(** * Metro route finder: graph construction and the two path searches

    A shallow embedding of [Assessment2.py]: the [Station] and [Graph]
    classes, [build_graph], [find_shortest_path] (multi-source breadth-first
    search) and [find_fastest_path] (multi-source Dijkstra on a [heapq]
    priority queue), followed by the properties of the specification. *)

From Stdlib Require Import String Ascii List ZArith Lia Bool Permutation Sorted.
From Stdlib Require OrderedTypeEx SpecFloat DecimalString.
Import ListNotations.
Open Scope string_scope.
Open Scope list_scope.
Open Scope Z_scope.


(** ** Outcomes

    A Python call either returns a value or raises.  The only exception the
    modelled code can raise is [KeyError] (a subscript on a missing key).
    The two [while] loops of the searches are run on fuel; [OutOfFuel] says
    that the fuel given was not enough to see the loop end. *)

Inductive outcome (A : Type) : Type :=
| Done (a : A)
| KeyError
| OutOfFuel.

Arguments Done {A} a.
Arguments KeyError {A}.
Arguments OutOfFuel {A}.

Definition bind {A B : Type} (m : outcome A) (k : A -> outcome B) : outcome B :=
  match m with
  | Done a => k a
  | KeyError => KeyError
  | OutOfFuel => OutOfFuel
  end.

Notation "x <- m ;; k" := (bind m (fun x => k))
  (at level 61, m at next level, right associativity).

(** [for x in xs: body] over a state that may raise. *)
Fixpoint for_each {A S : Type} (xs : list A) (body : A -> S -> outcome S) (s : S)
  : outcome S :=
  match xs with
  | [] => Done s
  | x :: xs' => s' <- body x s ;; for_each xs' body s'
  end.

▬▬▬▬▬▬▬▬▬▬

What the task asks> Reply with the lines from the one that contains "match xs with" through the last line of the material above, copied exactly and nothing else.

Response below>
  match xs with
  | [] => Done s
  | x :: xs' => s' <- body x s ;; for_each xs' body s'
  end.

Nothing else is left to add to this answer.